Addicted to Email Love

Robert Palmer died awhile back.  The news saddened me.  You members of the younger set might be surprised to know that his video, Addicted to Love, was the very first big hit of the music video era.  He ushered in the whole phenomenon.  I never really liked that video, but I think I was addicted to it.

That video was pretty honest, I think.  It didn't represent addiction to love as being exciting, or even fun — just addictive.  The women in the video are not even quite alive.  Addiction has sucked the very life out of them.

It's like that with all addictions.  It may start out as fun, and it may continue to have certain pleasant aspects, but much of it turns out to be no fun at all.

Like my email addiction.  I want someone to come into my email inbox and love me.  I wind up compulsively checking my email; I wind up hitting that check email button with the inane frequency of a lab rat hitting the little button that he thinks will get the researcher to give him more cheese or cocaine or whatever it is he's been conditioned to crave.

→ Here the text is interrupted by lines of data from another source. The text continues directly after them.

(* ===== verification/Visibility.v ===== *)
(** Snapshot visibility: the decisions of [merge_kernel.rs] and its reference
    range read [visible_range].

    A database layer is a list of entries (internal key, value). The value of a
    range-deletion entry is the exclusive end of the deleted range. A
    [BTreeMap<InternalKey, Bytes>] is the list of its entries in key order. *)

From S2P Require Import Prelude ErrorKernel KeyKernel.

Local Open Scope Z_scope.

Abbreviation entry := (InternalKey * list byte)%type.

Record VisibleKv := mkVisible { kv_key : list byte; kv_value : list byte }.

Record RangeTombstone := mkTomb { rt_start : list byte; rt_end : list byte; rt_sequence : Z }.

(** [std::ops::Bound<&[u8]>]. *)
Inductive Bound := Unbounded | Included (b : list byte) | Excluded (b : list byte).

(** * Decisions *)

Definition range_tombstone_covers (start end_ key : list byte) : bool :=
  bytes_leb start key && bytes_ltb key end_.
Definition range_tombstone_covers_as_is (start _end key : list byte) : bool :=
  bytes_eqb key start.

Definition write_op_covers_key (kind : ValueType) (start end_ key : list byte) : bool :=
  match kind with
  | RangeDeletion => range_tombstone_covers start end_ key
  | Value | Deletion => bytes_eqb start key
  end.
Definition write_op_covers_key_as_is (kind : ValueType) (start end_ key : list byte) : bool :=
  match kind with
  | RangeDeletion => range_tombstone_covers_as_is start end_ key
  | Value | Deletion => false
  end.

Periodically, someone does come into my email inbox and love me.  Sometimes it's someone inviting me somewhere cool like San Diego to participate in a conference.  Sometimes it's an editor who likes some of my writing. Sometimes it is some random lost soul who connected to something I wrote or said along the way, and lets me know that it matters.  That's cool.

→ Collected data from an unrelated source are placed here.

(* ===== verification/StreamHeap.v ===== *)
(** The array heap of [StreamingVisibleIter] in [merge_kernel.rs]:
    [sift_step], [heapify], [sift_down], [heap_push], [heap_pop].

    The heap holds stream indices; [lt a b] is [head_lt], the comparison of the
    streams' head entries. The proofs need only that [lt] is a strict weak
    order. *)

From S2P Require Import Prelude.

Local Open Scope nat_scope.

(** * Operations *)

Inductive SiftStep := Stay | SwapLeft | SwapRight.

Definition sift_step (r_exists r_lt_l best_lt_hole : bool) : SiftStep :=
  if negb best_lt_hole then Stay
  else if r_exists && r_lt_l then SwapRight
  else SwapLeft.
Definition sift_step_as_is (_r_exists _r_lt_l _best_lt_hole : bool) : SiftStep := Stay.

(** Every index below is guarded by the length in the code. *)
Definition at_ (h : list nat) (i : nat) : nat := default 0 (h !! i).

(** [heap.swap(i, j)]. *)
Definition swap (i j : nat) (h : list nat) : list nat :=
  <[i := at_ h j]> (<[j := at_ h i]> h).

Section heap.
Context (lt : nat → nat → bool).

(** [sift_down]: the hole goes down at each turn, so [heap.len()] turns
    suffice. *)
Fixpoint sift_down (fuel hole : nat) (h : list nat) : list nat :=
  match fuel with
  | O => h
  | S fuel =>
      let n := length h in
      let l := 2 * hole + 1 in
      if n <=? l then h
      else
        let r := l + 1 in
        let r_in := r <? n in
        let r_lt_l := r_in && lt (at_ h r) (at_ h l) in
        let best := if r_lt_l then r else l in
        let best_lt_hole := lt (at_ h best) (at_ h hole) in
        match sift_step r_in r_lt_l best_lt_hole with
        | Stay => h
        | SwapLeft => sift_down fuel l (swap l hole h)
        | SwapRight => sift_down fuel r (swap r hole h)
        end
  end.

(** [for start in (0..len / 2).rev()]. *)
Fixpoint heapify_loop (starts : nat) (h : list nat) : list nat :=
  match starts with
  | O => h
  | S start => heapify_loop start (sift_down (length h) start h)
  end.
Definition heapify (h : list nat) : list nat := heapify_loop (length h / 2) h.

(** The loop of [heap_push]: the hole halves. *)
Fixpoint sift_up (fuel hole : nat) (h : list nat) : list nat :=
  match fuel with
  | O => h
  | S fuel =>
      if 0 <? hole then
        let parent := (hole - 1) / 2 in
        if lt (at_ h hole) (at_ h parent) then sift_up fuel parent (swap hole parent h)
        else h
      else h
  end.
Definition heap_push (i : nat) (h : list nat) : list nat :=
  sift_up (S (length h)) (length h) (h ++ [i]).

(** [heap_pop]: the popped index and the heap left. *)
Definition heap_pop (h : list nat) : option (nat * list nat) :=
  match h with
  | [] => None
  | top :: _ =>
      let last := at_ h (length h - 1) in
      let h := take (length h - 1) h in
      if negb (length h =? 0) then Some (top, sift_down (length h) 0 (<[0 := last]> h))
      else Some (top, h)
  end.

(** * Order *)

(** [le x y]: [y] is not before [x]. *)
Definition le (x y : nat) : Prop := lt y x = false.

Definition parent (i : nat) : nat := (i - 1) / 2.

(** The heap property for the parents from [s] on. *)
Definition heap_from (s : nat) (h : list nat) : Prop :=
  ∀ i, 0 < i → i < length h → s ≤ parent i → le (at_ h (parent i)) (at_ h i).

Definition is_heap (h : list nat) : Prop := heap_from 0 h.

(** [lt] is a strict weak order. *)
Class WeakOrder := {
  lt_asym x y : lt x y = true → lt y x = false;
  le_trans x y z : le x y → le y z → le x z
}.

Lemma at_insert_eq i x h : i < length h → at_ (<[i:=x]> h) i = x.
Proof. intros. unfold at_. by rewrite list_lookup_insert_eq. Qed.
Lemma at_insert_ne i j x h : i ≠ j → at_ (<[i:=x]> h) j = at_ h j.
Proof. intros. unfold at_. by rewrite list_lookup_insert_ne. Qed.

Lemma length_swap i j h : length (swap i j h) = length h.
Proof. unfold swap. by rewrite !length_insert. Qed.

Lemma at_swap i j k h : i < length h → j < length h → i ≠ j →
  at_ (swap i j h) k = if decide (k = i) then at_ h j else if decide (k = j) then at_ h i else at_ h k.
Proof.
  intros Hi Hj Hij. unfold swap. case_decide; subst.
  - by rewrite at_insert_eq by (rewrite length_insert; lia).
  - rewrite at_insert_ne by done. case_decide; subst; [by rewrite at_insert_eq|].
    by rewrite at_insert_ne.
Qed.

Lemma swap_perm i j h : i < length h → j < length h → swap i j h ≡ₚ h.
Proof.
  intros Hi Hj. unfold swap, at_.
  destruct (lookup_lt_is_Some_2 h i Hi) as [x Hx], (lookup_lt_is_Some_2 h j Hj) as [y Hy].
  rewrite Hx, Hy. cbn. by apply Permutation_insert_swap.
Qed.

Lemma parent_child i hole : 0 < i → parent i = hole ↔ i = 2 * hole + 1 ∨ i = 2 * hole + 2.
Proof. intros. unfold parent. pose proof (Nat.div_mod (i - 1) 2). pose proof (Nat.mod_upper_bound (i - 1) 2). lia. Qed.

Lemma parent_lt i : 0 < i → parent i < i.
Proof. intros. unfold parent. apply Nat.Div0.div_lt_upper_bound. lia. Qed.

Context `{!WeakOrder}.
#[local] Set Default Proof Using "All".

Lemma le_refl x : le x x.
Proof. unfold le. destruct (lt x x) eqn:E; [|done]. by rewrite (lt_asym _ _ E) in E. Qed.

(** The heap property but at the hole, whose children are not before its
    parent. *)
Definition hole_ok (s hole : nat) (h : list nat) : Prop :=
  (∀ i, 0 < i → i < length h → s ≤ parent i → parent i ≠ hole → le (at_ h (parent i)) (at_ h i)) ∧
  (∀ i, 0 < i → i < length h → parent i = hole → 0 < hole → s ≤ parent hole →
        le (at_ h (parent hole)) (at_ h i)).

(** Swapping the hole with its first child. *)
Lemma hole_down s hole c h :
  hole_ok s hole h → s ≤ hole → 0 < c → c < length h → parent c = hole →
  (∀ i, 0 < i → i < length h → parent i = hole → le (at_ h c) (at_ h i)) →
  le (at_ h c) (at_ h hole) → hole_ok s c (swap c hole h).
Proof.
  intros [H1 H2] Hs Hc0 Hc Hpc Hbest Hle.
  assert (hole < c) as Hlt by (rewrite <-Hpc; by apply parent_lt).
  assert (∀ k, at_ (swap c hole h) k = if decide (k = c) then at_ h hole
               else if decide (k = hole) then at_ h c else at_ h k) as Hat
    by (intros; apply at_swap; lia).
  split; intros i Hi Hl; rewrite length_swap in Hl; pose proof (parent_lt i Hi) as Hpi; rewrite !Hat.
  - intros Hsp Hne. rewrite (decide_False (P := parent i = c)) by done.
    destruct (decide (i = c)) as [->|].
    { by rewrite decide_True by done. }
    destruct (decide (parent i = hole)) as [E|E].
    { rewrite decide_False by lia. by apply Hbest. }
    destruct (decide (i = hole)) as [->|]; [by apply H2|by apply H1].
  - intros Hp _ Hsp. rewrite Hpc. rewrite (decide_False (P := hole = c)) by lia.
    rewrite decide_True, !decide_False by lia. rewrite <-Hp. apply H1; lia.
Qed.

Lemma sift_down_ok fuel s hole h :
  hole_ok s hole h → s ≤ hole → length h - hole ≤ fuel →
  heap_from s (sift_down fuel hole h) ∧ sift_down fuel hole h ≡ₚ h.
Proof.
  revert hole h. induction fuel as [|fuel IH]; intros hole h Hok Hs Hf; cbn [sift_down].
  { split; [|done]. intros i Hi Hl Hsp. apply Hok; [done..|]. pose proof (parent_lt i Hi). lia. }
  destruct (Nat.leb_spec (length h) (2 * hole + 1)) as [Hl|Hl].
  { split; [|done]. intros i Hi Hil Hsp. apply Hok; [done..|].
    intros E%parent_child; [lia|done]. }
  set (r_in := 2 * hole + 1 + 1 <? length h).
  set (r_lt_l := r_in && lt (at_ h (2 * hole + 1 + 1)) (at_ h (2 * hole + 1))).
  set (best := if r_lt_l then 2 * hole + 1 + 1 else 2 * hole + 1).
  assert (0 < best ∧ best < length h ∧ parent best = hole) as (Hb0 & Hbl & Hbp).
  { unfold best. assert (r_lt_l = true → 2 * hole + 1 + 1 < length h).
    { unfold r_lt_l, r_in. intros [?%Nat.ltb_lt _]%andb_true_iff. done. }
    destruct r_lt_l; (split_and!; [lia|naive_solver lia|apply parent_child; lia]). }
  assert (∀ i, 0 < i → i < length h → parent i = hole → le (at_ h best) (at_ h i)) as Hbest.
  { intros i Hi Hil [E|E]%parent_child; [| |done]; unfold best, le.
    - subst i. destruct r_lt_l eqn:Er.
      + apply lt_asym. unfold r_lt_l in Er. apply andb_true_iff in Er as [_ Er]. done.
      + apply le_refl.
    - subst i. replace (2 * hole + 2) with (2 * hole + 1 + 1) in * by lia.
      destruct r_lt_l eqn:Er; unfold r_lt_l in Er.
      + apply le_refl.
      + unfold r_in in Er. rewrite (proj2 (Nat.ltb_lt _ _)) in Er by done. done. }
  assert (sift_step r_in r_lt_l (lt (at_ h best) (at_ h hole)) =
          if lt (at_ h best) (at_ h hole) then if r_lt_l then SwapRight else SwapLeft else Stay) as ->.
  { unfold sift_step. destruct (lt _ (at_ h hole)); [|done]. cbn [negb]. unfold r_lt_l.
    case r_in; reflexivity. }
  destruct (lt (at_ h best) (at_ h hole)) eqn:Ebh.
  - assert (hole_ok s best (swap best hole h)) as Hok' by (apply hole_down; try done; by apply lt_asym).
    pose proof (parent_lt best Hb0) as Hlt. rewrite Hbp in Hlt.
    destruct (IH best (swap best hole h)) as [Hh Hp]; [done|lia|rewrite length_swap; lia|].
    unfold best in *. destruct r_lt_l; (split; [done|]); rewrite Hp; apply swap_perm; lia.
  - split; [|done]. intros i Hi Hil Hsp. destruct (decide (parent i = hole)) as [E|E]; [|by apply Hok].
    rewrite E. apply le_trans with (y := at_ h best); [done|by apply Hbest].
Qed.

(** A hole under a heap that starts just below it. *)
Lemma heap_from_hole s h : heap_from (S s) h → hole_ok s s h.
Proof.
  intros Hh. split.
  - intros i Hi Hl Hsp Hne. apply Hh; [done|done|lia].
  - intros i Hi Hl Hp Hs Hsp. pose proof (parent_lt s Hs). lia.
Qed.

Lemma heapify_loop_ok starts h :
  heap_from starts h → is_heap (heapify_loop starts h) ∧ heapify_loop starts h ≡ₚ h.
Proof.
  revert h. induction starts as [|start IH]; intros h Hh; cbn [heapify_loop]; [done|].
  destruct (sift_down_ok (length h) start start h) as [Hh' Hp]; [by apply heap_from_hole|lia|lia|].
  destruct (IH _ Hh') as [? Hp']. split; [done|]. by rewrite Hp'.
Qed.

Lemma heapify_ok h : is_heap (heapify h) ∧ heapify h ≡ₚ h.
Proof.
  apply heapify_loop_ok. intros i Hi Hl Hsp. exfalso.
  pose proof (proj1 (parent_child i (parent i) Hi) eq_refl).
  pose proof (Nat.div_mod (length h) 2). pose proof (Nat.mod_upper_bound (length h) 2). lia.
Qed.

(** The heap property but above the hole, whose children are not before its
    parent. *)
Definition up_ok (hole : nat) (h : list nat) : Prop :=
  (∀ i, 0 < i → i < length h → i ≠ hole → le (at_ h (parent i)) (at_ h i)) ∧
  (∀ i, 0 < i → i < length h → parent i = hole → 0 < hole → le (at_ h (parent hole)) (at_ h i)).

Lemma hole_up hole h :
  up_ok hole h → 0 < hole → hole < length h → le (at_ h hole) (at_ h (parent hole)) →
  up_ok (parent hole) (swap hole (parent hole) h).
Proof.
  intros [H1 H2] Hh0 Hhl Hle. pose proof (parent_lt hole Hh0) as Hp.
  assert (∀ k, at_ (swap hole (parent hole) h) k = if decide (k = hole) then at_ h (parent hole)
               else if decide (k = parent hole) then at_ h hole else at_ h k) as Hat
    by (intros; apply at_swap; lia).
  split; intros i Hi Hl; rewrite length_swap in Hl; pose proof (parent_lt i Hi) as Hpi; rewrite !Hat.
  - intros Hne. destruct (decide (i = hole)) as [->|Hih].
    { rewrite decide_False by lia. by rewrite decide_True by done. }
    rewrite (decide_False (P := i = parent hole)) by done.
    destruct (decide (parent i = hole)) as [E|E].
    { by apply H2. }
    destruct (decide (parent i = parent hole)) as [E'|E'].
    { apply le_trans with (y := at_ h (parent hole)); [done|]. rewrite <-E'. by apply H1. }
    by apply H1.
  - intros E Hpp. pose proof (parent_lt _ Hpp) as Hpp'.
    rewrite (decide_False (P := parent (parent hole) = hole)) by lia.
    rewrite (decide_False (P := parent (parent hole) = parent hole)) by lia.
    assert (le (at_ h (parent (parent hole))) (at_ h (parent hole))) as Hgp by (apply H1; lia).
    destruct (decide (i = hole)) as [->|Hih]; [done|].
    rewrite decide_False by lia. apply le_trans with (y := at_ h (parent hole)); [done|].
    rewrite <-E. by apply H1.
Qed.

Lemma sift_up_ok fuel hole h :
  up_ok hole h → hole < length h → hole < fuel →
  is_heap (sift_up fuel hole h) ∧ sift_up fuel hole h ≡ₚ h.
Proof.
  revert hole h. induction fuel as [|fuel IH]; intros hole h Hok Hl Hf; [lia|]. cbn [sift_up].
  destruct (Nat.ltb_spec 0 hole) as [Hh0|Hh0].
  2:{ split; [|done]. intros i Hi Hil _. apply Hok; [done|done|lia]. }
  fold (parent hole). pose proof (parent_lt hole Hh0) as Hp.
  destruct (lt (at_ h hole) (at_ h (parent hole))) eqn:E.
  - destruct (IH (parent hole) (swap hole (parent hole) h)) as [? Hperm].
    { apply hole_up; [done..|]. by apply lt_asym. }
    { rewrite length_swap. lia. }
    { lia. }
    split; [done|]. rewrite Hperm. apply swap_perm; lia.
  - split; [|done]. intros i Hi Hil _. destruct (decide (i = hole)) as [->|]; [done|by apply Hok].
Qed.

Lemma at_app_l h h' i : i < length h → at_ (h ++ h') i = at_ h i.
Proof. intros. unfold at_. by rewrite lookup_app_l. Qed.

(** [heap_push] keeps a heap and adds the index. *)
Lemma heap_push_ok i h : is_heap h → is_heap (heap_push i h) ∧ heap_push i h ≡ₚ i :: h.
Proof.
  intros Hh. unfold heap_push.
  destruct (sift_up_ok (S (length h)) (length h) (h ++ [i])) as [? Hp]; [|len|lia|].
  - split; intros j Hj Hjl; pose proof (parent_lt j Hj) as Hpj; rewrite length_app in Hjl; cbn in Hjl.
    + intros Hne. rewrite !at_app_l by lia. apply Hh; lia.
    + lia.
  - split; [done|]. rewrite Hp. by rewrite Permutation_app_comm.
Qed.

(** The top of a heap is not after any element. *)
Lemma heap_top h i : is_heap h → i < length h → le (at_ h 0) (at_ h i).
Proof.
  intros Hh. induction (lt_wf i) as [i _ IH]. intros Hi.
  destruct (decide (i = 0)) as [->|]; [apply le_refl|]. pose proof (parent_lt i ltac:(lia)).
  apply le_trans with (y := at_ h (parent i)); [apply IH; lia|]. apply Hh; lia.
Qed.

Lemma heap_top_elem h x : is_heap h → x ∈ h → le (at_ h 0) x.
Proof.
  intros Hh Hx. apply list_elem_of_lookup in Hx as [i Hi].
  replace x with (at_ h i) by (unfold at_; by rewrite Hi).
  apply heap_top; [done|]. by eapply lookup_lt_Some.
Qed.

(** [heap_pop] removes a first element and keeps a heap. *)
Lemma heap_pop_ok h :
  is_heap h →
  match heap_pop h with
  | None => h = []
  | Some (top, h') => is_heap h' ∧ top :: h' ≡ₚ h ∧ ∀ x, x ∈ h → le top x
  end.
Proof.
  intros Hh. destruct h as [|top h]; [done|].
  assert (∀ x, x ∈ top :: h → le top x) as Htop by (intros x; by apply heap_top_elem).
  unfold heap_pop. cbn [length]. rewrite Nat.sub_succ, Nat.sub_0_r.
  destruct h as [|y h].
  { cbn. split_and!; [|done|done]. intros i Hi Hl. cbn in Hl. lia. }
  set (h0 := top :: y :: h) in *. set (n := length (y :: h)).
  assert (length (take n h0) = n) as Hlen by (unfold h0, n; len).
  rewrite Hlen. destruct (Nat.eqb_spec n 0) as [En|En]; [done|]. cbn [negb].
  assert (∀ j, j < n → at_ (take n h0) j = at_ h0 j) as Hat
    by (intros; unfold at_; by rewrite lookup_take_lt).
  destruct (sift_down_ok n 0 0 (<[0:=at_ h0 n]> (take n h0))) as [Hs Hp].
  { split; intros i Hi; rewrite length_insert, Hlen; intros Hl; [|lia].
    intros _ Hne. rewrite !at_insert_ne by lia. pose proof (parent_lt i Hi).
    rewrite !Hat by lia. apply Hh; [done|unfold h0; cbn; unfold n in *; cbn in *; lia|lia]. }
  { lia. }
  { rewrite length_insert. lia. }
  split_and!; [done| |done]. rewrite Hp. clear Hs Hp.
  assert (∃ mid, h0 = top :: mid ++ [at_ h0 n] ∧ length mid = n - 1) as (mid & E & Hm).
  { exists (take (n - 1) (y :: h)). split; [|unfold n; len]. unfold h0 at 1. f_equal.
    rewrite <-(take_drop (n - 1) (y :: h)) at 1. f_equal.
    assert (at_ h0 n = at_ (y :: h) (n - 1)) as -> 
      by (unfold h0, at_, n; cbn [length]; by rewrite Nat.sub_succ, Nat.sub_0_r).
    unfold at_. destruct (lookup_lt_is_Some_2 (y :: h) (n - 1)) as [z Hz]; [unfold n; cbn; lia|].
    rewrite Hz. cbn [default id]. rewrite (drop_S _ z) by done. f_equal.
    apply drop_ge. unfold n. cbn. lia. }
  assert (take n h0 = top :: mid) as ->.
  { rewrite E. rewrite app_comm_cons. apply take_app_length'. cbn [length]. lia. }
  cbn [insert list_insert]. rewrite E at 2. apply perm_skip. symmetry.
  apply (Permutation_app_comm mid [at_ h0 n]).
Qed.
End heap.

Arguments is_heap _ _ : clear implicits.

Sometimes it's an ex-girlfriend from back in the day who has discovered that she never should have left me and that she does love me after all — if I could just get over the religion stuff. 

Some of these types of emails are admittedly rather rare.  But they do happen often enough, just often enough, to keep me strung out on that check email button. 

 My life, quite often, like many people's lives I suppose, is not what I had hoped it would be.  I am not the person I had hoped I would be.  I spend so many hours and days and weeks and months and years doing things that don't seem to be of my own choosing.  And somehow along the way I got sabotaged — I got old and racked with injuries and lost most of my big bushy head of hair and the girls don't notice me anymore, not like they used to, and Young Adult Ministries has enacted age limits that exclude geezers like me from their functions and I am supposed to give a Valentine's day "Dating and Courtship" seminar even though I don't have a valentine (Blessed Virgin Mary will you be my Valentine?) and all of my relationships end in heartache with no sign of marriage in sight and my room is a mess and my files are a mess and my finances are a mess and I don't feel up to dealing with any of it; good God how did it all turn out like this?

So, what's to be done about it all?  I'll check my email, and maybe there'll be some love there, and that love will salve my wounds.  If I only checked it once a day, I'd have decent odds, and there might be something comforting there.  But, because I compulsively check it seventy-eight times a day the preponderance of the attempts are fruitless and only serve to compound my despair.

I think Jesus gave enough love and blood on the cross to get me through this email mess.  I'm sure he did.  And I'm pretty well willing, in spite of all the mucked up mess of my life, I'm willing, by God yes I am willing, to let Him get me out of this.

How? You know what I think I need?  I need an email prayer.  If I can't stop myself from checking it compulsively, I need to habituate myself to saying a prayer when I do.  That way, Satan the tempter, the liar who is beating me up with that check email button, will begin to lose much of the satisfaction of his ploy.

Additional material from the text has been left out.